• _ACTIVITY_:
Take the data below and extract the lines from the one with "- [ServiceFacts]: the" to the one with "The server ([crates/server/src], [crates/iam/src]): [Host]", inclusive, exactly as written.

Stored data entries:
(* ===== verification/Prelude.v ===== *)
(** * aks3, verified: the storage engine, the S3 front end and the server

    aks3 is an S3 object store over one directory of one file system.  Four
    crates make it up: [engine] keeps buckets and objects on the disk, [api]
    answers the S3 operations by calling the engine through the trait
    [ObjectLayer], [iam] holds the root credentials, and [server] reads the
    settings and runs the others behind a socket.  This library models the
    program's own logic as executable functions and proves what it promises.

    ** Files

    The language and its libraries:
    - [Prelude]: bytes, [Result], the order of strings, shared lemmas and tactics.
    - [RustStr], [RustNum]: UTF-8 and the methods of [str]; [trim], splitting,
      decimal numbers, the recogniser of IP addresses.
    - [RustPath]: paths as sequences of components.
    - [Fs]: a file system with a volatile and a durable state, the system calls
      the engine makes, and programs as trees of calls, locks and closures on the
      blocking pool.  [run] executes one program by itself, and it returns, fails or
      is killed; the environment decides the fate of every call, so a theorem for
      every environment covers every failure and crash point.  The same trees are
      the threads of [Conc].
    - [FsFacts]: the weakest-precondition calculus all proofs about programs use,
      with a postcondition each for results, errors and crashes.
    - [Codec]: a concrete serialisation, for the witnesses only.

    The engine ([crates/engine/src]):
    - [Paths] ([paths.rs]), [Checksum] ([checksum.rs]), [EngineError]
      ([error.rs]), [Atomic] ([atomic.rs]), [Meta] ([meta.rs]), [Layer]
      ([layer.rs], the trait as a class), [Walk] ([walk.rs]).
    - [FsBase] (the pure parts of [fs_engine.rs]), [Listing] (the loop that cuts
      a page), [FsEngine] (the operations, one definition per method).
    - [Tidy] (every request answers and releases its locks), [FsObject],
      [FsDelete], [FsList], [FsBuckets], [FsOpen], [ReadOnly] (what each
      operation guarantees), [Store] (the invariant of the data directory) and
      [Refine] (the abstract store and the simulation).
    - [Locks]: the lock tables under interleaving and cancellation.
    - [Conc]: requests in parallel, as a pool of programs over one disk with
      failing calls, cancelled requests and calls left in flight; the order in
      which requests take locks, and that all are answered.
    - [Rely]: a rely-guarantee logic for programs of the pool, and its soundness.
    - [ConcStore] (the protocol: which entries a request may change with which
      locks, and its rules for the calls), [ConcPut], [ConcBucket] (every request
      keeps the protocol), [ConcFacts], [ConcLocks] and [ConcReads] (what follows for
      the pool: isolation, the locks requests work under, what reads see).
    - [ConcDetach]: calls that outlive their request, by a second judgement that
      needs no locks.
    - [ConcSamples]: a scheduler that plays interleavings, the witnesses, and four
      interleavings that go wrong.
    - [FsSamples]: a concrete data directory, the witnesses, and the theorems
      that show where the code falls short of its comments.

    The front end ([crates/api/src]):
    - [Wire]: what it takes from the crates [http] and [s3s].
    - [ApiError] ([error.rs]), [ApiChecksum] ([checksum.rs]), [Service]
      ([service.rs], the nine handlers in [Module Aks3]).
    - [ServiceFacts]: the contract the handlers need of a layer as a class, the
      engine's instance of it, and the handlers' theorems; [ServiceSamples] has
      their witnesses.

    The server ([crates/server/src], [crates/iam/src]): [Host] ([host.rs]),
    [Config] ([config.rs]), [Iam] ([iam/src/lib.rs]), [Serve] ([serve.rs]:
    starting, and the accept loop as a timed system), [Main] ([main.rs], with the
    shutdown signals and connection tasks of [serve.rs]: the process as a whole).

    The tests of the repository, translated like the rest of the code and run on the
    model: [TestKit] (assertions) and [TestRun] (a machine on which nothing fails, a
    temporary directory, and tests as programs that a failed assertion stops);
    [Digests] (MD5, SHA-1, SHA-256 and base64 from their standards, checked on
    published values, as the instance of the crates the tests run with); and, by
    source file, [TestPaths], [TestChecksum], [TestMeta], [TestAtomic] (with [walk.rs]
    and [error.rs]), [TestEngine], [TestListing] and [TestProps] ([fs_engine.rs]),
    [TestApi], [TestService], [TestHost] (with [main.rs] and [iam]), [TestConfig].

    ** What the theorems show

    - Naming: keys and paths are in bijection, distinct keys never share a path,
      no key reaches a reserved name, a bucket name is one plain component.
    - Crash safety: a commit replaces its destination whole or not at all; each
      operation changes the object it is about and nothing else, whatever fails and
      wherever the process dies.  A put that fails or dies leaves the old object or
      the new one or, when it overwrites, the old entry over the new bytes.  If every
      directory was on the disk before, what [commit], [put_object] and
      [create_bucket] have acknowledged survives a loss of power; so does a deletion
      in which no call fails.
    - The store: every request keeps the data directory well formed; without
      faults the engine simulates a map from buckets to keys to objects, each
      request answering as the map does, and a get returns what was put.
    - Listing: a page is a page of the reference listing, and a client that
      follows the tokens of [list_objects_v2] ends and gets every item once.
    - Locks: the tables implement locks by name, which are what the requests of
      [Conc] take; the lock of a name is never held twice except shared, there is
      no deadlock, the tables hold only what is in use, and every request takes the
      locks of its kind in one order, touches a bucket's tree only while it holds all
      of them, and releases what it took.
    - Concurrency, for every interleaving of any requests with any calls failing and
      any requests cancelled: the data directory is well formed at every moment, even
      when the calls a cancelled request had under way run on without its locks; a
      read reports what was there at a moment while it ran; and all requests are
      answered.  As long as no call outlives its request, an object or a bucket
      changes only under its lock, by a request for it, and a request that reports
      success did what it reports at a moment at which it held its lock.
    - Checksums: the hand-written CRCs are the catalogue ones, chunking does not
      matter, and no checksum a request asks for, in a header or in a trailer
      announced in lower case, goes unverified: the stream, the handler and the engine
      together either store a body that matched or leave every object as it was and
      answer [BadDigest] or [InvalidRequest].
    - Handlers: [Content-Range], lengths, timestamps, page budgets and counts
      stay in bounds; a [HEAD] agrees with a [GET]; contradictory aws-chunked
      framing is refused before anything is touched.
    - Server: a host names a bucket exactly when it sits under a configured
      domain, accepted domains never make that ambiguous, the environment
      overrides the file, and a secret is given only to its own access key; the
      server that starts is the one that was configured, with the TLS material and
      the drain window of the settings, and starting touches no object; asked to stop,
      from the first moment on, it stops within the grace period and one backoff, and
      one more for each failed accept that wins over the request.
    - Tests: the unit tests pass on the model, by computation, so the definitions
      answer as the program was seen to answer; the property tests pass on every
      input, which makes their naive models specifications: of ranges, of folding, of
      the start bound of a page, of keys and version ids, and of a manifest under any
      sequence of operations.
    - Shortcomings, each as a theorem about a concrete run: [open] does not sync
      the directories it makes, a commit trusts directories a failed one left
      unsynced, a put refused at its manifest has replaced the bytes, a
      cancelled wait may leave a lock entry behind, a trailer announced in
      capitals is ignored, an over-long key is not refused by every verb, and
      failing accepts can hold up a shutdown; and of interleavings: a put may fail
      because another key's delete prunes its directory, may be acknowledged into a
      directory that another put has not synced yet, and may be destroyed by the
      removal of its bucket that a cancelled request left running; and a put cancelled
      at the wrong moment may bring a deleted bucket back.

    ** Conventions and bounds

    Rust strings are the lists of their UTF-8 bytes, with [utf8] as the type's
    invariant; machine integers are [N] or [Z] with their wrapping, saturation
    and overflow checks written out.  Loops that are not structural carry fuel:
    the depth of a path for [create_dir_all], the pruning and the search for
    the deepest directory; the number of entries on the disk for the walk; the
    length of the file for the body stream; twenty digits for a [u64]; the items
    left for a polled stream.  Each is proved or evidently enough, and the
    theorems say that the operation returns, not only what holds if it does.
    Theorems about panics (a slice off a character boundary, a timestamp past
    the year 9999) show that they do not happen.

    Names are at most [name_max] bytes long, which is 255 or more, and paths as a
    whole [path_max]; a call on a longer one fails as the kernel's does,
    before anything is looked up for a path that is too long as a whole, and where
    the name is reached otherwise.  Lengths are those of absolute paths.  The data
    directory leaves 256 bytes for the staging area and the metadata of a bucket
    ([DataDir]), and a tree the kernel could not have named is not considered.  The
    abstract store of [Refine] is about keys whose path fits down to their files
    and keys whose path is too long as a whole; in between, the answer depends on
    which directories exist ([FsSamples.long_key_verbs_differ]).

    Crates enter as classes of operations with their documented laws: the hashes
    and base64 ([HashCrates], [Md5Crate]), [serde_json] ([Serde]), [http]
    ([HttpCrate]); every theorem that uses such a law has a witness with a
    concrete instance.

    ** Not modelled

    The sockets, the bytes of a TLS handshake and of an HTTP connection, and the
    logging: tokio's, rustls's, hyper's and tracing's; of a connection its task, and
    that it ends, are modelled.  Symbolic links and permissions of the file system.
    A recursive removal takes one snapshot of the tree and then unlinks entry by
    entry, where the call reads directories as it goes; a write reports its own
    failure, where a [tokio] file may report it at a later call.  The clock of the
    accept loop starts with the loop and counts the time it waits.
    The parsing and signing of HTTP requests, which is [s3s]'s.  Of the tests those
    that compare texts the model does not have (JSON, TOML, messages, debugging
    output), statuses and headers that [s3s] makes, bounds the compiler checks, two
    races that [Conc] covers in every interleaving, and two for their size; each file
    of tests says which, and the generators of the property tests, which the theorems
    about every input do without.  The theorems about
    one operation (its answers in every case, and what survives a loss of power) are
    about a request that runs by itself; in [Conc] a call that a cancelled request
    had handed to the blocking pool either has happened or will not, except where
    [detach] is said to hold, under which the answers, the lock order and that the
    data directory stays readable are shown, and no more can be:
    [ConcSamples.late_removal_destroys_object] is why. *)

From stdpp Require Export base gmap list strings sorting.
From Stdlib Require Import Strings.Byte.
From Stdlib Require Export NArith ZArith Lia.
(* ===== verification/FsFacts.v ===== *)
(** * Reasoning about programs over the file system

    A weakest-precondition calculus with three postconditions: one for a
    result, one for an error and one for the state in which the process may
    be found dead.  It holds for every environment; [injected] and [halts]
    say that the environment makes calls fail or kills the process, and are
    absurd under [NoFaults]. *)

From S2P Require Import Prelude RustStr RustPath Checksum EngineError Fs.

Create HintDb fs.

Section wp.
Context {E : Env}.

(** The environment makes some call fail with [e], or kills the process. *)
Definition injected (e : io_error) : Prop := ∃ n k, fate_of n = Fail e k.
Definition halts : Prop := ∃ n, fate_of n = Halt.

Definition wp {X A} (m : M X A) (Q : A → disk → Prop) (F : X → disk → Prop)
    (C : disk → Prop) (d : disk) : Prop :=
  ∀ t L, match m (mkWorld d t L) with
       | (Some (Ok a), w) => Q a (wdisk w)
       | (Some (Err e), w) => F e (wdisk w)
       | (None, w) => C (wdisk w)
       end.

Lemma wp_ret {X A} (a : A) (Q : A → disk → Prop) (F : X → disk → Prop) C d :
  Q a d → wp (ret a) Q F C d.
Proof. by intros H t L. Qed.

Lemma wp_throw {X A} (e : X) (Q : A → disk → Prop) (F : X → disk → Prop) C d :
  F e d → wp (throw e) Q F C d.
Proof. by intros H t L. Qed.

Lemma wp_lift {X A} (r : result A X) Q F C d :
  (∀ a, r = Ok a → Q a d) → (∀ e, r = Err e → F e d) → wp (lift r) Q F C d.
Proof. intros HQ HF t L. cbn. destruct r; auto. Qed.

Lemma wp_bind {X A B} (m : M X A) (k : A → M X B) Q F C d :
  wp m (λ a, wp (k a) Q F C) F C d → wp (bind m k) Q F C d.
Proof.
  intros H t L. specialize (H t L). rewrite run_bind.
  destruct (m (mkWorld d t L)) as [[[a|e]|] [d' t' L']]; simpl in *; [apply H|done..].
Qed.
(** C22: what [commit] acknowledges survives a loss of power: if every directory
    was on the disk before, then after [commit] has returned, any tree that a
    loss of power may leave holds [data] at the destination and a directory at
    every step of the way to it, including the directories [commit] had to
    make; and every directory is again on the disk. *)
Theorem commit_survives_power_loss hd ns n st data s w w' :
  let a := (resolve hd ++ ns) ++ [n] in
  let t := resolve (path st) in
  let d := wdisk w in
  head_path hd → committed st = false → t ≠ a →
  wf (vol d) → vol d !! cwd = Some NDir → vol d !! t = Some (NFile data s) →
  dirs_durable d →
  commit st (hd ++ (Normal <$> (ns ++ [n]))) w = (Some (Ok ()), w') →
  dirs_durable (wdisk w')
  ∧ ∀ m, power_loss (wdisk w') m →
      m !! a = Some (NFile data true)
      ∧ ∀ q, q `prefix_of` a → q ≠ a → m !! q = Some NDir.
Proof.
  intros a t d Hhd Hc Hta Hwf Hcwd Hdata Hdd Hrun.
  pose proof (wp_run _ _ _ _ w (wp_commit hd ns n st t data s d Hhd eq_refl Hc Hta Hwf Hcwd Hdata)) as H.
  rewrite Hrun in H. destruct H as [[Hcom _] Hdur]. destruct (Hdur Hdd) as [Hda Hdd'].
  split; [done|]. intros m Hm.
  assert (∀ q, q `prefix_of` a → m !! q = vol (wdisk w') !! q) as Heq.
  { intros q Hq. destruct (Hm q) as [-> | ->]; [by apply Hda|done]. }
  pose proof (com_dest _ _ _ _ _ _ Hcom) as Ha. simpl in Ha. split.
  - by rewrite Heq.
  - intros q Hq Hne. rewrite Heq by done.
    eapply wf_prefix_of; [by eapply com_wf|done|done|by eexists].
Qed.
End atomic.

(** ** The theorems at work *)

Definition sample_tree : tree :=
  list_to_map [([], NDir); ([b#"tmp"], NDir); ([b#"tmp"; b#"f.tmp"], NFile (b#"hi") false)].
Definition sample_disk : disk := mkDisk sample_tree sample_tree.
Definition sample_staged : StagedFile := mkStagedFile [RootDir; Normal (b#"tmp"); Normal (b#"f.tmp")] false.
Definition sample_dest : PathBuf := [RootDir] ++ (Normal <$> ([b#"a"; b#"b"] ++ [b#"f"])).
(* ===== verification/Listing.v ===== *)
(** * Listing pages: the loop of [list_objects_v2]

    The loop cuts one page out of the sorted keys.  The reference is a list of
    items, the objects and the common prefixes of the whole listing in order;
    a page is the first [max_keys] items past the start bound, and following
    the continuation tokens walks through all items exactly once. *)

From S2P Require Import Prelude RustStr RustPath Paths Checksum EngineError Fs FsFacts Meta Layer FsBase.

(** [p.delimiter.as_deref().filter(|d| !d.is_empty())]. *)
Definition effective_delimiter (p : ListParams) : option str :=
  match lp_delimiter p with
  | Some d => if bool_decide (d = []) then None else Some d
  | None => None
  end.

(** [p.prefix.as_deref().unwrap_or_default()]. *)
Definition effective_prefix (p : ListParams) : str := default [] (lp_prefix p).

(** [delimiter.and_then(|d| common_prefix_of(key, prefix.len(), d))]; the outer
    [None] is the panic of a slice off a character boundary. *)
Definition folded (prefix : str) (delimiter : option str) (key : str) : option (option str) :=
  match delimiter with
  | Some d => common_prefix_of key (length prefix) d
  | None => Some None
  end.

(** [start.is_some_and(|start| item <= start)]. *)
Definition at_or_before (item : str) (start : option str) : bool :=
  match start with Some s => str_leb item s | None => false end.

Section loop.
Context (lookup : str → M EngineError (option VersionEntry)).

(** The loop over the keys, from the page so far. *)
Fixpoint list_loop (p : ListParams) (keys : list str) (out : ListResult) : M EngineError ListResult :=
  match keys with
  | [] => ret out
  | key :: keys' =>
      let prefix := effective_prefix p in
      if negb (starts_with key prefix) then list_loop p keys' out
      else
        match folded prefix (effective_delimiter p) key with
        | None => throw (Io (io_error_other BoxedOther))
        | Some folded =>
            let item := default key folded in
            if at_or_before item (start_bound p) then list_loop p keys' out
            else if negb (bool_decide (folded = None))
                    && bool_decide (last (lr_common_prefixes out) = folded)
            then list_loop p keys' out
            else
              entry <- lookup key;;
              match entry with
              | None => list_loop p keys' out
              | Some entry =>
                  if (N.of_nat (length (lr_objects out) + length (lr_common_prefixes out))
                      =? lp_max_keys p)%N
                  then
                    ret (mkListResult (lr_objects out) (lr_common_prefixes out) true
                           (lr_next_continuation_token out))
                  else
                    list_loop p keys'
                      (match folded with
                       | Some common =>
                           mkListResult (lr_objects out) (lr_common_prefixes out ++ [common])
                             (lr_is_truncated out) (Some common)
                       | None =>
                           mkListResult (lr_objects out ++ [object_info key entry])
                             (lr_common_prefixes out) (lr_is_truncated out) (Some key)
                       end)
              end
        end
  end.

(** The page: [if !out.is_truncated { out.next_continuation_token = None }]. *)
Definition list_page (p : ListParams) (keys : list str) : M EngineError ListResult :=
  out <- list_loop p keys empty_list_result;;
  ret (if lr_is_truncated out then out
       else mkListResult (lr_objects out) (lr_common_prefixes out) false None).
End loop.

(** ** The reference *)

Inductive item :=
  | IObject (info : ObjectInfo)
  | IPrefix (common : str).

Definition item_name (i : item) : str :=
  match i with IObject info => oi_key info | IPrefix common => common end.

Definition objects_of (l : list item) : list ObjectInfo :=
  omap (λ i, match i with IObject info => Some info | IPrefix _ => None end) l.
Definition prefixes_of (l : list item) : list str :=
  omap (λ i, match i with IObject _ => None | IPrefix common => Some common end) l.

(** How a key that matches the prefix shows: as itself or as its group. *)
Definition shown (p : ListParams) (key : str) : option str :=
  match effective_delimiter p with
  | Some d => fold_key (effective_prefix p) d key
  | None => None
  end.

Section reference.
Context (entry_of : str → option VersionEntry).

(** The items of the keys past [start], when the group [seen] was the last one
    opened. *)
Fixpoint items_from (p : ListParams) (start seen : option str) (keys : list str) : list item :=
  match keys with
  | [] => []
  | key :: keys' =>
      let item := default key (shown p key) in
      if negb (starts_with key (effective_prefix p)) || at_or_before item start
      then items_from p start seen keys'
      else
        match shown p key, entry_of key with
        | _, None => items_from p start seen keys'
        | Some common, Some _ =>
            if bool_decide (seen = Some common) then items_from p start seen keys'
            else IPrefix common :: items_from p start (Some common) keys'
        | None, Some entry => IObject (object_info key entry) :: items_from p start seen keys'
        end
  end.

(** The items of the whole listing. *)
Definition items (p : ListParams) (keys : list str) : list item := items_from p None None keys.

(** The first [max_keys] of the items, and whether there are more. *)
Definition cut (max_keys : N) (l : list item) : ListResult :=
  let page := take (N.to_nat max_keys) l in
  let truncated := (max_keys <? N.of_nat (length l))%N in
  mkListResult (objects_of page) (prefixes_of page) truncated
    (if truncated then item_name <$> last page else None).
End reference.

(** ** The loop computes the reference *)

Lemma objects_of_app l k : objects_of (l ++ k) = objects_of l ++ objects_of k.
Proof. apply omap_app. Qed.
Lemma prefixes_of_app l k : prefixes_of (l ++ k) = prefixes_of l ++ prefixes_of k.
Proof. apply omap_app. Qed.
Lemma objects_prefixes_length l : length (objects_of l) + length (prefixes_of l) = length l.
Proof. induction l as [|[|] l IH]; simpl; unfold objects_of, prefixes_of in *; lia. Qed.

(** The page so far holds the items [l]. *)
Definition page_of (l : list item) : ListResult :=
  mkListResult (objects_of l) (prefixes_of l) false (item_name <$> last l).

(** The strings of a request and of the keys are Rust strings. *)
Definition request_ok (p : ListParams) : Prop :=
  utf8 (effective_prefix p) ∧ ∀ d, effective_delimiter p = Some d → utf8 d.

• _FINISHED EXERCISE_:
    - [ServiceFacts]: the contract the handlers need of a layer as a class, the
      engine's instance of it, and the handlers' theorems; [ServiceSamples] has
      their witnesses.

    The server ([crates/server/src], [crates/iam/src]): [Host] ([host.rs]),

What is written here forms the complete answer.